**Your assignment:** Extract the full set of records that follows, word for word.

**Raw data:**
(** An ellipse whose width comes from two distinct points has a positive
    first semi-axis, so the circumference function returns. *)
Lemma ellipse_of_width_returns (p1 p2 : Point) (factor depth : R) :
  p1 ≠ p2 → 0 < factor → 0 <= depth →
  ∃ c, ramanujan_ellipse_circumference
         (dist p1 p2 * factor / 2 * pixel_to_cm) (depth / 2 * pixel_to_cm) = Ok c.
Proof using scale_pos.
  intros Hne Hfactor Hdepth. pose proof (dist_pos p1 p2 Hne) as Hd.
  eexists. apply ramanujan_returns_nonneg.
  - apply Rmult_le_pos; [|lra]. apply Rmult_le_pos; [|lra].
    apply Rmult_le_pos; lra.
  - apply Rmult_le_pos; lra.
  - assert (0 < dist p1 p2 * factor / 2 * pixel_to_cm).
    { apply Rmult_lt_0_compat; [|done]. apply Rmult_lt_0_compat; [|lra].
      by apply Rmult_lt_0_compat. }
    assert (0 <= depth / 2 * pixel_to_cm) by (apply Rmult_le_pos; lra).
    lra.
Qed.

(** With every landmark it reads present and the two points of its front
    width distinct, a measurement function returns a value. *)
Lemma measure_returns (f : measurer) :
  Forall (λ n, is_Some (front !! n)) (front_names f) →
  Forall (λ n, is_Some (side !! n)) (side_names f) →
  Forall (λ pair, front !! pair.1 ≠ front !! pair.2) (width_names f) →
  ∃ v, measure f front side pixel_to_cm = Ok v.
Proof using scale_pos.
  intros Hfront Hside Hwidth.
  destruct f; cbn [front_names side_names width_names measure] in *;
    split_present;
    unfold calculate_shoulder_width, calculate_sleeve_length, calculate_inseam,
      calculate_outseam, calculate_neck_circumference,
      calculate_chest_circumference, calculate_waist_circumference,
      calculate_hip_circumference, calculate_bicep_circumference,
      calculate_thigh_circumference;
    run_lookups; try (by eexists).
  all: apply Forall_cons in Hwidth as [Hne _]; cbn [fst snd] in Hne.
  all: match goal with
       | Ha : front !! ?n1 = Some ?p1, Hb : front !! ?n2 = Some ?p2,
         Hne : front !! ?n1 ≠ front !! ?n2 |- _ =>
           assert (p1 ≠ p2) by (intros ->; apply Hne; by rewrite Ha, Hb)
       end.
  - (* neck *)
    cbn [py_max py_min foldl bind].
    apply ellipse_of_width_returns; [done|lra|].
    match goal with |- context [dist ?p ?q] => pose proof (dist_nonneg p q) end.
    match goal with |- context [Rmax ?x ?y] =>
      pose proof (Rmax_l x y); pose proof (Rmin_l x y) end.
    case_decide; nra.
  - (* chest *)
    match goal with |- context [depth_px ?pts ?fb] =>
      destruct (depth_px_nonneg pts fb (Rabs_pos _)) as (d & -> & Hd) end.
    cbn [bind]. by apply ellipse_of_width_returns; [|lra|].
  - (* waist *)
    match goal with |- context [depth_px ?pts ?fb] =>
      destruct (depth_px_nonneg pts fb (Rabs_pos _)) as (d & -> & Hd) end.
    cbn [bind].
    match goal with |- context [dist ?p ?q / 2] =>
      replace (dist p q / 2) with (dist p q * 1 / 2) by lra end.
    by apply ellipse_of_width_returns; [|lra|].
  - (* hip *)
    match goal with |- context [depth_px ?pts ?fb] =>
      destruct (depth_px_nonneg pts fb (Rabs_pos _)) as (d & -> & Hd) end.
    cbn [bind].
    match goal with |- context [dist ?p ?q / 2] =>
      replace (dist p q / 2) with (dist p q * 1 / 2) by lra end.
    by apply ellipse_of_width_returns; [|lra|].
  - (* bicep *)
    apply ellipse_of_width_returns; [done|lra|].
    apply Rmult_le_pos; [apply dist_nonneg|lra].
  - (* thigh *)
    apply ellipse_of_width_returns; [done|lra|].
    apply Rmult_le_pos; [apply dist_nonneg|lra].
Qed.
End Returns.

**Result for this exercise:**
(** An ellipse whose width comes from two distinct points has a positive
    first semi-axis, so the circumference function returns. *)
Lemma ellipse_of_width_returns (p1 p2 : Point) (factor depth : R) :
  p1 ≠ p2 → 0 < factor → 0 <= depth →
  ∃ c, ramanujan_ellipse_circumference
         (dist p1 p2 * factor / 2 * pixel_to_cm) (depth / 2 * pixel_to_cm) = Ok c.
Proof using scale_pos.
  intros Hne Hfactor Hdepth. pose proof (dist_pos p1 p2 Hne) as Hd.
  eexists. apply ramanujan_returns_nonneg.
  - apply Rmult_le_pos; [|lra]. apply Rmult_le_pos; [|lra].
    apply Rmult_le_pos; lra.
  - apply Rmult_le_pos; lra.
  - assert (0 < dist p1 p2 * factor / 2 * pixel_to_cm).
    { apply Rmult_lt_0_compat; [|done]. apply Rmult_lt_0_compat; [|lra].
      by apply Rmult_lt_0_compat. }
    assert (0 <= depth / 2 * pixel_to_cm) by (apply Rmult_le_pos; lra).
    lra.
Qed.

(** With every landmark it reads present and the two points of its front
    width distinct, a measurement function returns a value. *)
Lemma measure_returns (f : measurer) :
  Forall (λ n, is_Some (front !! n)) (front_names f) →
  Forall (λ n, is_Some (side !! n)) (side_names f) →
  Forall (λ pair, front !! pair.1 ≠ front !! pair.2) (width_names f) →
  ∃ v, measure f front side pixel_to_cm = Ok v.
Proof using scale_pos.
  intros Hfront Hside Hwidth.
  destruct f; cbn [front_names side_names width_names measure] in *;
    split_present;
    unfold calculate_shoulder_width, calculate_sleeve_length, calculate_inseam,
      calculate_outseam, calculate_neck_circumference,
      calculate_chest_circumference, calculate_waist_circumference,
      calculate_hip_circumference, calculate_bicep_circumference,
      calculate_thigh_circumference;
    run_lookups; try (by eexists).
  all: apply Forall_cons in Hwidth as [Hne _]; cbn [fst snd] in Hne.
  all: match goal with
       | Ha : front !! ?n1 = Some ?p1, Hb : front !! ?n2 = Some ?p2,
         Hne : front !! ?n1 ≠ front !! ?n2 |- _ =>
           assert (p1 ≠ p2) by (intros ->; apply Hne; by rewrite Ha, Hb)
       end.
  - (* neck *)
    cbn [py_max py_min foldl bind].
    apply ellipse_of_width_returns; [done|lra|].
    match goal with |- context [dist ?p ?q] => pose proof (dist_nonneg p q) end.
    match goal with |- context [Rmax ?x ?y] =>
      pose proof (Rmax_l x y); pose proof (Rmin_l x y) end.
    case_decide; nra.
  - (* chest *)
    match goal with |- context [depth_px ?pts ?fb] =>
      destruct (depth_px_nonneg pts fb (Rabs_pos _)) as (d & -> & Hd) end.
    cbn [bind]. by apply ellipse_of_width_returns; [|lra|].
  - (* waist *)
    match goal with |- context [depth_px ?pts ?fb] =>
      destruct (depth_px_nonneg pts fb (Rabs_pos _)) as (d & -> & Hd) end.
    cbn [bind].
    match goal with |- context [dist ?p ?q / 2] =>
      replace (dist p q / 2) with (dist p q * 1 / 2) by lra end.
    by apply ellipse_of_width_returns; [|lra|].
  - (* hip *)
    match goal with |- context [depth_px ?pts ?fb] =>
      destruct (depth_px_nonneg pts fb (Rabs_pos _)) as (d & -> & Hd) end.
    cbn [bind].
    match goal with |- context [dist ?p ?q / 2] =>
      replace (dist p q / 2) with (dist p q * 1 / 2) by lra end.
    by apply ellipse_of_width_returns; [|lra|].
  - (* bicep *)
    apply ellipse_of_width_returns; [done|lra|].
    apply Rmult_le_pos; [apply dist_nonneg|lra].
  - (* thigh *)
    apply ellipse_of_width_returns; [done|lra|].
    apply Rmult_le_pos; [apply dist_nonneg|lra].
Qed.
End Returns.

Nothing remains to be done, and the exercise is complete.